Edna Ferber (August 15, 1885[1] – April 16, 1968) was an American novelist, short story writer and playwright. Her novels were especially popular and included the Pulitzer Prize-winning So Big (1924), Show Boat (1926; made into the celebrated 1927 musical), Cimarron (1929; made into the 1931 film which won the Academy Award for Best Picture), and Giant (1952; made into the 1956 Hollywood movie).


Early years[edit]

Ferber was born August 15, 1885, in Kalamazoo, Michigan, to a Hungarian-born Jewish storekeeper, Jacob Charles Ferber, and his Milwaukee, Wisconsin-born wife, Julia (Neumann) Ferber. After living in Chicago, Illinois, and Ottumwa, Iowa, at the age of 12 Ferber and her family moved to Appleton, Wisconsin, where she graduated from high school and briefly attended Lawrence University. She took newspaper jobs at the Appleton Daily Crescent and the Milwaukee Journal before publishing her first novel. She covered the 1920 Republican National Convention and 1920 Democratic National Convention for the United Press Association.


Ferber's novels generally featured strong female protagonists, along with a rich and diverse collection of supporting characters. She usually highlighted at least one strong secondary character who faced discrimination ethnically or for other reasons; through this technique, Ferber demonstrated her belief that people are people and that the not-so-pretty people have the best character.

Several theatrical and film productions have been based on her works, including Show Boat, Giant, Ice Palace, Saratoga Trunk, Cimarron (which won an Oscar) and the 1960 remake. Three of these works – Show Boat, Saratoga Trunk and Giant – have been developed into musicals.

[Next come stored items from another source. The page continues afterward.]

(** The stem of a file name is safe; the month is copied as it came. *)
Definition named_safely (month name : string) : Prop :=
  ∃ stem, name = (string_of_list_ascii stem +:+ "_" +:+ month +:+ ".csv")%string ∧ safe_name stem.

Lemma csv_file_name_safe db e month :
  named_safely month (csv_file_name strip_diacritics db e month).
Proof. eexists. split; [reflexivity|]. apply slug_chars_safe. Qed.

(** Which employments an archive holds. *)
Lemma relevant_elem db today start stop e :
  e ∈ load_relevant_employments db today start stop ↔
  e ∈ employments db ∧ in_month_sql start stop e = true ∧ exportable db today e = true.
Proof.
  unfold load_relevant_employments. rewrite elem_of_sorted_by, elem_of_where, elem_of_sorted_by, elem_of_where.
  tauto.
Qed.

(** One entry, with the file of its employment. *)
Definition entry_of (db : DB) (month : string) (y m : Z) (e : Employment)
    (entry : string * list ascii) : Prop :=
  csv_for_employment db e y m = Ok entry.2 ∧
  entry.1 = csv_file_name strip_diacritics db e month ∧ named_safely month entry.1.

Lemma zip_entries_ok db month y m es entries :
  map_result (zip_entry strip_diacritics db month y m) es = Ok entries →
  Forall2 (entry_of db month y m) es entries.
Proof.
  revert entries. induction es as [|e es IH]; intros entries; simpl; [intros [= <-]; constructor|].
  intros (c & Hc & (cs & Hcs & [= <-])%rbind_ok)%rbind_ok. constructor; [|by apply IH].
  unfold zip_entry in Hc. apply rbind_ok in Hc as (content & Hcsv & [= <-]).
  split_and!; [done|done|apply csv_file_name_safe].
Qed.

(** An employment of the export: it runs today, its user is active and it
    overlaps the month. *)
Definition exported (db : DB) (today : date) (y m : Z) (e : Employment) : Prop :=
  em_start_date e <= today ∧ (∀ l, em_end_date e = Some l → today <= l) ∧
  account_is_active db e ∧ meets (mk_date y m 1) (next_month y m) e.

Lemma exported_iff db today y m e :
  exported db today y m e ↔ exportable db today e = true ∧
    in_month_sql (mk_date y m 1) (next_month y m) e = true.
Proof.
  unfold exported, exportable, employment_is_currently_valid.
  rewrite andb_true_iff, valid_on_day_iff, active_user_iff, in_month_overlaps, overlaps_meets. tauto.
Qed.

Lemma relevant_NoDup db today start stop :
  NoDup (employments db) → NoDup (load_relevant_employments db today start stop).
Proof.
  intros H. unfold load_relevant_employments. rewrite sorted_by_perm.
  apply NoDup_where. rewrite sorted_by_perm. by apply NoDup_where.
Qed.
(* ===== verification/Report.v ===== *)
(** * services/shift_plan_reports.py: the printed shift plan

    The report of the selected employments of a month, as the endpoint
    [/api/v1/admin/export/shift-plan/report] sends it: headers of the days, and
    pages of at most five employments with a cell per day; before it the texts
    of services/print_locales.py, each Czech text with its English, Slovak and
    German translation.  The drawing of the report as PDF images is not
    modelled. *)

From stdpp Require Import pretty.
From S2P Require Import Prelude Calendar TimeParse Format PragueTime IsoText Models TimeIntervals.
From S2P Require Import TimeMetrics EmploymentAccess DayStatus AttendanceEvents MonthSummary AttendanceApi.
From S2P Require Import ShiftPlanApi MonthViews PlanViews.
From Stdlib Require Import QArith.
#[local] Open Scope Z_scope.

When composer Jerome Kern proposed turning the very serious Show Boat into a musical, Ferber was shocked, thinking it would be transformed into a typical light entertainment of the 1920s. It was not until Kern explained that he and Oscar Hammerstein II wanted to create a different type of musical that Ferber granted him the rights. Saratoga, based on Saratoga Trunk, was written at a much later date, after serious plots had become acceptable in stage musicals.

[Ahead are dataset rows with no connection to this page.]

Lemma report_employments_ok db start stop ids :
  (∀ i, i ∈ ids → printable db start stop i) →
  ∃ es, map_result (report_employment db start stop) ids = Ok es ∧ em_id <$> es = ids ∧
    ∀ e, e ∈ es → e ∈ employments db.
Proof.
  induction ids as [|i ids IH]; intros H.
  { exists []. split_and!; [done..|]. intros e He. by apply elem_of_nil in He. }
  destruct IH as (es & Hes & Hids & Hin); [intros j Hj; apply H; by right|].
  destruct (report_employment_ok db start stop i) as [(e & He & Hedb & Hid & _)|[_ Hn]];
    [|destruct Hn; apply H; left].
  exists (e :: es). simpl. rewrite He. cbn [rbind]. rewrite Hes. split_and!; [done| |].
  - by f_equal.
  - intros e' [->|He']%elem_of_cons; [done|by apply Hin].
Qed.

(** C34: A shift-plan report is refused when nothing is selected or a selected
    employment does not exist, does not overlap the month or has no active user;
    otherwise it is always made: its pages hold every selected employment once,
    in the order requested, one to five on a page, numbered from one, and each
    row shows the days and the total of the plan views. *)
Theorem report_spec db now y m ids (Hi : inv db) (Hy : 2000 <= y <= 2100) (Hm : 1 <= m <= 12) :
  (ids = [] ∨ (∃ i, i ∈ ids ∧ ¬ printable db (mk_date y m 1) (next_month y m) i) →
    export_shift_plan_report_payload db now y m ids = Err bad_request) ∧
  (ids ≠ [] → (∀ i, i ∈ ids → printable db (mk_date y m 1) (next_month y m) i) →
    ∃ report, build_shift_plan_report db now y m ids = Ok report ∧
      export_shift_plan_report_payload db now y m ids = Ok (report_to_payload report) ∧
      rr_employment_id <$> mjoin (rp_employments <$> rt_pages report) = dedup ids ∧
      (∀ k page, rt_pages report !! k = Some page → rp_page_number page = Z.of_nat k + 1 ∧
         (1 <= length (rp_employments page) <= EMPLOYMENTS_PER_PAGE)%nat ∧
         ∀ r, r ∈ rp_employments page → ∃ e, e ∈ employments db ∧ report_row_shown db y m e r)).
Proof.
  unfold export_shift_plan_report_payload. rewrite (proj2 (query_month_iff y m tt)) by done.
  cbn [rbind]. unfold build_shift_plan_report. cbn [month_range]. split.
  - intros [->|(i & Hin & Hn)]; [done|].
    destruct (nonempty (dedup ids)); [|done]. cbn [guard rbind negb].
    rewrite (map_result_err _ _ value_error); [done| |].
    + intros j _. destruct (report_employment_ok db (mk_date y m 1) (next_month y m) j)
        as [(e & He & _)|[He _]]; eauto.
    + exists i. split; [by apply elem_of_dedup|].
      by destruct (report_employment_ok db (mk_date y m 1) (next_month y m) i)
        as [(e & _ & _ & _ & Hp)|[He _]].
  - intros Hne Hall.
    assert (nonempty (dedup ids) = true) as ->.
    { destruct ids as [|i ids]; [done|]. assert (Hin : i ∈ dedup (i :: ids)) by (apply elem_of_dedup; left).
      destruct (dedup _); [by apply elem_of_nil in Hin|done]. }
    destruct (report_employments_ok db (mk_date y m 1) (next_month y m) (dedup ids))
      as (es & Hes & Hids & Hin); [intros j; rewrite elem_of_dedup; apply Hall|].
    cbn [guard rbind negb]. rewrite Hes. cbn [rbind].
    destruct (summaries_ok db es y m Hi Hin) as (l & Hl & Hsum). rewrite Hl. cbn [rbind].
    edestruct (map_rows (report_row db y m
      (plans_of_many db (dedup ids) (mk_date y m 1) (next_month y m)) l)
      rr_employment_id (report_row_shown db y m) es) as (rows & Hrows & Hk & Hshown).
    { intros e He. destruct (Hsum e He) as (s & Hs & Hb).
      destruct (report_row_ok db e y m s Hi Hb (dedup ids) l) as (r & Hr & Hsh); [|done|].
      - rewrite <- Hids. by apply list_elem_of_fmap_2.
      - exists r. split_and!; [done|apply Hsh|done]. }
    rewrite Hrows. cbn [rbind]. eexists. split; [done|]. split; [done|]. cbn [rt_pages].
    rewrite report_pages_concat, Hk. split; [done|]. intros k page Hp.
    split; [by eapply report_pages_numbers|]. apply list_elem_of_lookup_2 in Hp.
    split; [by eapply report_pages_size|]. intros r Hr.
    assert (Hrow : r ∈ rows).
    { rewrite <- (report_pages_concat rows). apply elem_of_mjoin_fmap. by exists page. }
    destruct (Hshown _ Hrow) as (e & He & Hsh). exists e. split; [by apply Hin|done].
Qed.
End ReportProperties.

(** *** The labels of a page never fail *)

Lemma print_text_total value locale :
  locale ∈ "cs"%string :: PRINT_LOCALES → ∃ text, print_text value locale = Ok text.
Proof.
  unfold print_text. destruct (String.eqb locale "cs") eqn:E; [by eexists|].
  intros [->|H]%elem_of_cons; [done|]. apply mem_true in H. rewrite H. by eexists.
Qed.

Lemma displayed_payload_key get names p :
  p ∈ displayed_payload get names → ∃ k, metric_key_of p.1 = Some k.
Proof.
  unfold displayed_payload. rewrite list_elem_of_omap. intros (name & _ & H).
  destruct (metric_key_of name) as [k|] eqn:E; [|done]. simpl in H.
  destruct (get k) as [v|]; [|done]. injection H as <-. by exists k.
Qed.

Lemma metric_key_labels name k :
  metric_key_of name = Some k →
  (∃ l, dict_get METRIC_LABELS name = Some l) ∧ ∃ l, dict_get METRIC_ABBREVIATIONS name = Some l.
Proof.
  intros H. assert (Hn : name ∈ ["total"; "afternoon"; "night"; "weekend"; "public_holiday"]%string).
  { unfold metric_key_of, dict_get in H. destruct (last _) as [q|] eqn:E; [|done].
    apply last_Some_elem_of, elem_of_where in E as [Hq He%String.eqb_eq]. rewrite <- He.
    by apply (list_elem_of_fmap_2 fst) in Hq. }
  rewrite !elem_of_cons, elem_of_nil in Hn.
  destruct Hn as [->|[->|[->|[->|[->|[]]]]]]; split; by eexists.
Qed.

(** Whatever metrics of an employment are shown, in any of the locales. *)
Lemma metric_labels_total get names locale :
  locale ∈ "cs"%string :: PRINT_LOCALES →
  (∃ text, metric_summary_label (displayed_payload get names) locale = Ok text) ∧
  (∃ text, metric_cell_label (displayed_payload get names) locale = Ok text).
Proof.
  intros Hl. unfold metric_summary_label, metric_cell_label. split.
  - edestruct (map_result_total (λ p : string * MetricPayload,
      let? label := or_raise (dict_get METRIC_LABELS p.1) (Crash "KeyError") in
      let? text := print_text label locale in
      Ok (text +:+ " " +:+ format_hours (mp_tenths p.2) locale)%string)) as [lines ->]; [|by eexists].
    intros p (k & Hk)%displayed_payload_key. apply metric_key_labels in Hk as [(l & ->) _].
    cbn [or_raise rbind]. destruct (print_text_total l locale Hl) as [t ->]. by eexists.
  - edestruct (map_result_total (λ p : string * MetricPayload,
      let? label := or_raise (dict_get METRIC_ABBREVIATIONS p.1) (Crash "KeyError") in
      Ok (label +:+ " " +:+ hours_digits (mp_tenths p.2) locale)%string)) as [lines ->]; [|by eexists].
    intros p (k & Hk)%displayed_payload_key. apply metric_key_labels in Hk as [_ (l & ->)]. by eexists.
Qed.

(** The label of a movable holiday has no translation: it is printed in Czech
    in every locale, though the table has the names of both movable holidays. *)
Lemma movable_holiday_untranslated day locale :
  report_fixed_holiday (month_of day) (day_of day) = None → is_czech_public_holiday day = true →
  locale ∈ PRINT_LOCALES →
  report_holiday_label day = Some "Pohyblivý svátek"%string ∧
  print_text "Pohyblivý svátek" locale = Ok "Pohyblivý svátek"%string.
Proof.
  intros Hf Hh Hl. unfold report_holiday_label. rewrite Hf, Hh. split; [done|].
  unfold PRINT_LOCALES in Hl. rewrite !elem_of_cons, elem_of_nil in Hl.
  destruct Hl as [->|[->|[->|[]]]]; vm_compute; reflexivity.
Qed.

In 1925, she won the Pulitzer Prize for her book So Big, which was made into a silent film starring Colleen Moore that same year. An early talkie movie remake followed, in 1932, starring Barbara Stanwyck and George Brent, with Bette Davis in a supporting role. A 1953 remake of So Big starred Jane Wyman in the Stanwyck role, and is the version most often seen today.

Ferber was a member of the Algonquin Round Table, a group of wits who met for lunch every day at the Algonquin Hotel in New York. Ferber and another member of the Round Table, Alexander Woollcott, were long-time enemies, their antipathy lasting until Woollcott's death in 1943, although Howard Teichmann states in his biography of Woollcott that their feud was due to a misunderstanding. According to Teichmann, Ferber once described Woollcott as "a New Jersey Nero who has mistaken his pinafore for a toga."

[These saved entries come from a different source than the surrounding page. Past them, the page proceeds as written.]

(** C15: Whom a forwarded request acts as.  An owner or central administrator
    acts as an administrator, the owner under the name "owner" and anybody else
    under the subject of the assertion; the boundary makes them no employee,
    and the dependencies of the application let them act as one only by a
    credential the request brings itself, a bearer of the employee's instance
    or a cookie of the portal that names the employee.  Anybody else acts as
    the account the assertion names, which exists, is active and not blocked
    and has an active instance: the dependencies accept exactly that account
    whatever else the request brings.  With the role it is also an
    administrator under its subject; without, it is one only when the
    request brings a cookie of the administration itself. *)
Theorem cml_acts_as w now later uuid rq w' f base now'
    (H : boundary site w now later uuid rq = (w', Ok (CmlForward f))) :
  (owner_or_central (fw_claims f) = true ∧
     acts_as_admin f base now'
       (if central_administrator (fw_claims f) then subject_of (fw_claims f) else "owner"%string) ∧
     fw_user_id f = None ∧
     ∀ auth, require_portal_user_auth (cm_portal w') (forwarded_request base f) now' = Ok auth →
       own_credential (cm_portal w') base now' (auth_user auth)) ∨
  (owner_or_central (fw_claims f) = false ∧ ∃ u i,
     names_account (cm_portal w') (fw_claims f) u i ∧
     require_portal_user_auth (cm_portal w') (forwarded_request base f) now' =
       Ok (mk_auth u (inst_id i)) ∧
     (get_field "role" (fw_claims f) = Some (JString "admin") →
        acts_as_admin f base now' (subject_of (fw_claims f))) ∧
     (get_field "role" (fw_claims f) ≠ Some (JString "admin") → ∀ s,
        require_admin (forwarded_request base f) now' = Ok s ↔
        get_admin_session (rq_cookie base) now' = Ok s ∧ admin_is_authenticated s = true)).
Proof.
  apply boundary_forwarded in H as (claims & identity & Hc & Hi & Hw & _ & _ & _ & _ & Hf).
  apply check_request_ok in Hc as (v & _ & Ha & _). rewrite Hw.
  assert (Hfw : fw_claims f = claims ∧ fw_user_id f = id_user_id identity ∧ fw_admin f = id_admin identity).
  { unfold forward in Hf. ok_inv Hf. by injection Hf as <-. }
  destruct Hfw as (<- & Hu & Had). pose proof (ad_identity _ _ _ _ Ha) as Hid.
  pose proof (some_field_nonempty _ _ _ (ad_audience _ _ _ _ Ha)) as Hne.
  destruct (resolve_identity_ok _ _ _ Hid Hi)
    as [(Ho & Hn & Hname)|(Ho & u & i & Hacc & Hn & Hget & Hname)]; [left|right].
  - split_and!; [done|by apply cml_admin_accepted; [|congruence]|congruence|].
    intros auth Hauth. apply (own_auth (cm_portal w) (forwarded_request base f)) in Hauth; [exact Hauth|].
    simpl. rewrite Hne. congruence.
  - split; [done|]. exists u, i. split; [done|]. split_and!.
    + destruct Hacc as (_ & _ & Hact & Hb & Hinst & Hst).
      unfold require_portal_user_auth, forwarded_request. simpl. rewrite Hne, Hu, Hn. cbn [rbind].
      rewrite Hget. cbn [or_raise rbind]. rewrite Hinst. cbn [or_raise rbind].
      by rewrite Hact, Hb, Hst.
    + intros Hr%claim_is_iff. rewrite Hr in Hname. apply cml_admin_accepted; congruence.
    + intros Hr s. apply cookie_admin; [done|].
      destruct (claim_is "admin" (get_field "role" (fw_claims f))) eqn:E; [|congruence].
      by apply claim_is_iff in E.
Qed.
End CmlSafety.

(** ** Profiles: one account for one operation *)

(** A digest in hexadecimal has 64 characters. *)
Class DigestLaws (crypto : Crypto) := {
  sha256_length : ∀ s, String.length (sha256 s) = 64%nat;
}.

(** The receipts: unique columns, and no key of an account to come. *)
Record provisions_inv (p : Portal) (rows : list CmlProfileProvision) : Prop := {
  pn_operations : NoDup (cp_operation_id <$> rows);
  pn_central : NoDup (cp_central_user_id <$> rows);
  pn_natives : NoDup (cp_native_id <$> rows);
  pn_old : ∀ r, r ∈ rows → cp_native_id r < next_id (p_db p);
}.

(** *** The text that is hashed determines the profile *)

(** The first character a JSON text writes, and what follows. *)
Definition hex_value (c : ascii) : Z := if code c <? 58 then code c - 48 else code c - 87.
Definition read_json_char (l : chars) : option (ascii * chars) :=
  match l with
  | c :: rest =>
      if code c =? 92 then
        match rest with
        | e :: rest' =>
            if Ascii.eqb e "n" then Some (ascii_of_N 10, rest')
            else if Ascii.eqb e "r" then Some (ascii_of_N 13, rest')
            else if Ascii.eqb e "t" then Some (ascii_of_N 9, rest')
            else if Ascii.eqb e "b" then Some (ascii_of_N 8, rest')
            else if Ascii.eqb e "f" then Some (ascii_of_N 12, rest')
            else if Ascii.eqb e "u" then
              match rest' with
              | _ :: _ :: h :: k :: rest'' =>
                  Some (ascii_of_N (Z.to_N (hex_value h * 16 + hex_value k)), rest'')
              | _ => None
              end
            else Some (e, rest')
        | [] => None
        end
      else if code c =? 34 then None else Some (c, rest)
  | [] => None
  end.

Lemma read_json_char_json c rest : read_json_char (json_char c ++ rest) = Some (c, rest).
Proof. destruct c as [[] [] [] [] [] [] [] []]; reflexivity. Qed.

Lemma json_text_inj s t a b : json_text s ++ a = json_text t ++ b → s = t ∧ a = b.
Proof.
  unfold json_text. simpl. intros [= H]. revert t H.
  assert (Hq : ∀ l, read_json_char (ascii_of_N 34 :: l) = None) by done.
  induction s as [|c s IH]; intros [|d t] H; simpl in H; rewrite <- ?app_assoc in H; simpl in H.
  - by injection H.
  - apply (f_equal read_json_char) in H. by rewrite Hq, read_json_char_json in H.
  - apply (f_equal read_json_char) in H. by rewrite Hq, read_json_char_json in H.
  - apply (f_equal read_json_char) in H. rewrite !read_json_char_json in H. injection H as -> H.
    destruct (IH t) as [-> ->]; [|done]. rewrite <- !app_assoc. exact H.
Qed.

Lemma json_optional_inj s t a b : json_optional s ++ a = json_optional t ++ b → s = t ∧ a = b.
Proof.
  destruct s as [s|], t as [t|]; simpl; try done.
  - intros H. by destruct (json_text_inj s t a b H) as [-> ->].
  - by intros [= ->].
Qed.

(** The fingerprint is taken of a text that no other central identity and
    profile have. *)
Theorem profile_text_inj c c' x x' : profile_text c x = profile_text c' x' → c = c' ∧ x = x'.
Proof.
  unfold profile_text, json_entry. intros H%(f_equal list_ascii_of_string).
  rewrite !list_ascii_of_string_of_list_ascii in H.
  repeat (rewrite <- ?app_assoc in H; cbn [app] in H;
    match type of H with
    | _ :: _ = _ :: _ => apply (f_equal tail) in H; cbn [tail] in H
    | json_text ?a ++ _ = json_text ?b ++ _ =>
        let E := fresh "E" in apply json_text_inj in H as [E H]
    | json_optional _ ++ _ = json_optional _ ++ _ =>
        let E := fresh "E" in apply json_optional_inj in H as [E H]
    end).
  destruct x, x'. simpl in *. by subst.
Qed.

(** *** Provisioning *)

Section ProfileSafety.
Context `{crypto : Crypto} `{library : CmlLibrary} {digests : DigestLaws crypto}.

Ferber collaborated with Round Table member George S. Kaufman on several plays presented on Broadway, most notably The Royal Family (1927), Dinner At Eight (1932) and Stage Door (1936).

Plaque located in Manhattan, at 65th Street & Central Park West, in the building in which Edna Ferber lived for six years

Personal life[edit]

Ferber never married, had no children, and is not known to have engaged in a romance or sexual relationship.[2] In her early novel Dawn O'Hara, the title character's aunt is said to have remarked, "Being an old maid was a great deal like death by drowning – a really delightful sensation when you ceased struggling." Ferber did take a maternal interest in the career of her niece Janet Fox, an actress who performed in the original Broadway casts of Ferber's plays Dinner at Eight and Stage Door.

Ferber died at her home in New York City, of stomach cancer,[3] at the age of 82.


Ferber was portrayed by the actress Lili Taylor in the 1994 film Mrs. Parker and the Vicious Circle.[4]

In 2008, The Library of America selected Ferber's article "Miss Ferber Views 'Vultures' at Trial" for inclusion in its two-century retrospective of American True Crime.

On July 29, 2002, in her hometown of Appleton, Wisconsin, the U.S. Postal Service issued an 83¢ Distinguished Americans series postage stamp honoring her. Artist Mark Summers, well known for his scratchboard technique, created this portrait for the stamp referencing a black-and-white photograph of Ferber taken in 1927.[5]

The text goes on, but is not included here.